Wow, you went from low light to very high light. Hope you plan on adding co2 real quick and dosing ferts or you will have an algae farm soon. If you don't want to do co2 right now, need to get some flourish excel and dose every day.


----------



## gregpxc (Jul 11, 2010)

havent bought the 30" yet lol but will do. I kinda want some natural food for my army of pygmys... is there anything they can eat besides algae tabs? Or can I just let the algae grow lol


----------



## susankat (Nov 15, 2008)

Cories don't eat algae, they like things like shrimp pellets, flake food and such. They are scavangers not algae eaters.


----------



## gregpxc (Jul 11, 2010)

right on, but I swear they were eating my algae wafers... anyway, I always put enough flake in there for them since I've seen them eat that too. Would my GBR have eaten those wafers? I've seen him nipping at them.


----------



## gregpxc (Jul 11, 2010)

been thinking about co2. Does this "http://www.aquariumplants.com/product_p/am-73011.htm" create the co2 or do you have to buy refills? I would love something that I could leave be... DIY co2 would be just another demand..


----------



## susankat (Nov 15, 2008)

That is just the reactor, If you go pressurized you will spend a minimum of $150.00, You will need a co2 tank, regulator, hoses, reactor and a few other essentials.


----------



## gregpxc (Jul 11, 2010)

alright then DIY it is. with the jello and yeast method, how long will it last?


----------



## gregpxc (Jul 11, 2010)

The water has finally started to clear up so I should be taking some pics before I go to bed tonight. Don't expect a lot but I did get the aquascape completed and the water primrose planted. (I also planted ANY stems that broke off while I was planting the main plant, they do grow from the stems, right?) 
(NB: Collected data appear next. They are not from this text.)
Lemma tick_at_most_two_commands_witness :
  let s := startup 0 in
  let i := {| results := [("Isuru", 90)]; button := false; now := 10 |} in
  let j := {| results := [("Isuru", 90)]; button := true; now := 10 |} in
  (press_accepted s i = false /\ (List.length (issued s (tick s i)) <= 1)%nat)
  /\ (List.length (issued s (tick s j)) = 2%nat
      /\ issued s (tick s j) = [DoorOpen; DoorOpen]).
Proof.
  intros s i j. split; split.
  - reflexivity.
  - apply (proj1 (proj2 (tick_at_most_two_commands s i))). reflexivity.
  - reflexivity.
  - apply (proj2 (proj2 (tick_at_most_two_commands s j))). reflexivity.
Defined.

(** C2 fails as stated: with the latch closed, a trusted face and a pressed
    button in one tick give two [open] commands. *)
Lemma two_commands_in_one_tick :
  issued (startup 0)
    (tick (startup 0) {| results := [("isuru", 90)]; button := true; now := 10 |})
  = [DoorOpen; DoorOpen].
Proof. reflexivity. Qed.

(** C4.  A pass whose faces are all ["Unknown"] or outside the roster
    (compared in lower case), entered with the latch closed and the button
    not pressed, sends no command and leaves the latch closed. *)
Theorem unknown_faces_keep_latch_closed (r : Reads) (s : State) :
  servo_state s = false ->
  b_main r = false ->
  (forall name conf, In (name, conf) (faces r) ->
     name = "Unknown" \/ is_staff name = false) ->
  issued s (loop_body r s) = [] /\ servo_state (loop_body r s) = false.
Proof.
  intros O B U. apply no_trusted_face in U.
  destruct (loop_body_latch r s) as (Hs & _ & _ & Hp).
  rewrite Hs. unfold issued. rewrite Hp.
  unfold control, auto_close, button_control.
  rewrite draw_results_eq, U, O, B. cbn [andb negb]. pass_simpl.
  split; [apply skipn_all | reflexivity].
Qed.

Lemma unknown_faces_keep_latch_closed_witness :
  let r := reads_of {| results := [("Unknown", 31); ("Kamal", 77)];
                       button := false; now := 10 |} in
  issued (startup 0) (loop_body r (startup 0)) = []
  /\ servo_state (loop_body r (startup 0)) = false.
Proof.
  intro r. apply (unknown_faces_keep_latch_closed r (startup 0)).
  - reflexivity.
  - reflexivity.
  - intros name conf [E | [E | []]]; inversion E; [left | right]; reflexivity.
Defined.

(** C10.  A press taken while the latch is open: [button_control] leaves
    the latch open, sets [last_button_press] to its clock reading and
    [last_seen_time] to the reading made inside [open_servo], sends [open]
    again, and leaves [detections] alone.  In a tick, where both readings
    are [now], that is all the tick sends, and the sessions are changed by
    the faces of the frame only. *)
Theorem press_on_open_latch (s : State) :
  servo_state s = true ->
  (forall t t_open,
     DEBOUNCE < t - last_button_press s ->
     let s' := button_control true t t_open s in
     servo_state s' = true /\ last_button_press s' = t /\ last_seen_time s' = t_open
     /\ issued s s' = [DoorOpen] /\ detections s' = detections s)
  /\ (forall i,
     button i = true -> DEBOUNCE < now i - last_button_press s ->
     servo_state (tick s i) = true /\ last_button_press (tick s i) = now i
     /\ last_seen_time (tick s i) = now i /\ issued s (tick s i) = [DoorOpen]
     /\ detections (tick s i) = record_all (now i) (results i) (detections s)).
Proof.
  intro O. split.
  - intros t t_open H s'. subst s'. unfold button_control.
    apply Qgtb_true in H. rewrite H. repeat split. issued_simpl. reflexivity.
  - intros i B H. apply Qgtb_true in H.
    assert (P : press_accepted s i = true) by (unfold press_accepted; now rewrite B, H).
    rewrite tick_servo_state, tick_last_button_press, tick_last_seen_time,
      tick_issued, tick_detections, P, O, B, orb_true_r.
    rewrite !andb_false_r. cbn. repeat split.
Qed.

Lemma press_on_open_latch_witness :
  let s := tick (startup 0) {| results := [("Isuru", 90)]; button := false; now := 10 |} in
  let i := {| results := []; button := true; now := 11 |} in
  servo_state s = true
  /\ servo_state (tick s i) = true /\ last_button_press (tick s i) = 11
  /\ last_seen_time (tick s i) = 11 /\ issued s (tick s i) = [DoorOpen]
  /\ detections (tick s i) = record_all 11 [] (detections s).
Proof.
  intros s i.
  assert (O : servo_state s = true) by reflexivity.
  split; [exact O|].
  apply (proj2 (press_on_open_latch s O) i).
  - reflexivity.
  - reflexivity.
Defined.

(** ** Closing on time-out *)











(** ** Leaving the loop *)

Lemma main_loop_app (pre rest : list Iteration) :
  Forall continues pre ->
  forall s, main_loop (pre ++ rest) s = main_loop rest (passes pre s).
Proof.
  induction 1 as [|it pre Hit _ IH]; intro s.
  - reflexivity.
  - destruct it as [|r]; [contradiction|].
    cbn in Hit. cbn [app main_loop passes fold_left]. rewrite Hit. apply IH.
Qed.

Lemma finally_effect (now day : string) (s : State) :
  detections (finally now day s) = []
  /\ (forall e, In e (detections s) ->
        In (session_row now day e) (List.concat (csv_log (finally now day s))))
  /\ pwm (finally now day s) = pwm s ++ [DoorClose]
  /\ servo_state (finally now day s) = false.
Proof.
  repeat split. intros e He. cbn.
  assert (Hr : In (session_row now day e) (session_rows now day (detections s)))
    by (apply in_map; exact He).
  destruct (session_rows now day (detections s)) as [|r rows] eqn:E.
  - destruct Hr.
  - rewrite concat_app. apply in_or_app. right. cbn [List.concat].
    rewrite app_nil_r. exact Hr.
Qed.

(** The loop is left in one of two ways only. *)
Lemma main_loop_exit (its : list Iteration) :
  forall s s', main_loop its s = Exited s' ->
  exists pre rest,
    Forall continues pre
    /\ ((its = pre ++ CameraLost :: rest /\ s' = passes pre s)
        \/ (exists r, key_q r = true /\ its = pre ++ Frame r :: rest
                      /\ s' = loop_body r (passes pre s))).
Proof.
  induction its as [|[|r] its IH]; intros s s' H; cbn [main_loop] in H.
  - discriminate.
  - inversion H; subst. exists [], its. split; [constructor|]. now left.
  - destruct (key_q r) eqn:K.
    + inversion H; subst. exists [], its. split; [constructor|].
      right. exists r. repeat split. exact K.
    + destruct (IH _ _ H) as (pre & rest & Hpre & Hcase).
      exists (Frame r :: pre), rest. split; [constructor; assumption|].
      destruct Hcase as [[-> ->] | (r' & K' & -> & ->)].
      * now left.
      * right. exists r'. repeat split. exact K'.
Qed.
Also, the filter I have now is to be upgraded to either a small canister filter or I will just be purchasing a second one of what I have now. Things are slow seeing as I am a college student working part time at Target lol not a whole of $$ for tanks. Add that to my 3 gerbils, hamster, and one other, non planted, tank and you can kinda see where I have to pick and choose. I won't up the bioload much without another filter. I also won't buy many more demanding plants until I get another light as well as have a DIY co2 setup. Still indecisive about plants. I would really like suggestions, thanks guys


----------



## gregpxc (Jul 11, 2010)

Here are the pictures I promised:

Full Tank:


Left Side:


Right Side:


Water Primrose (GBR at the bottom of the plant):


GBR closeup (My personal favorite):


If I ever catch the pygmys in a group I'll have to try and get that in a picture. It sure is a sight to see them all swimming the tank together.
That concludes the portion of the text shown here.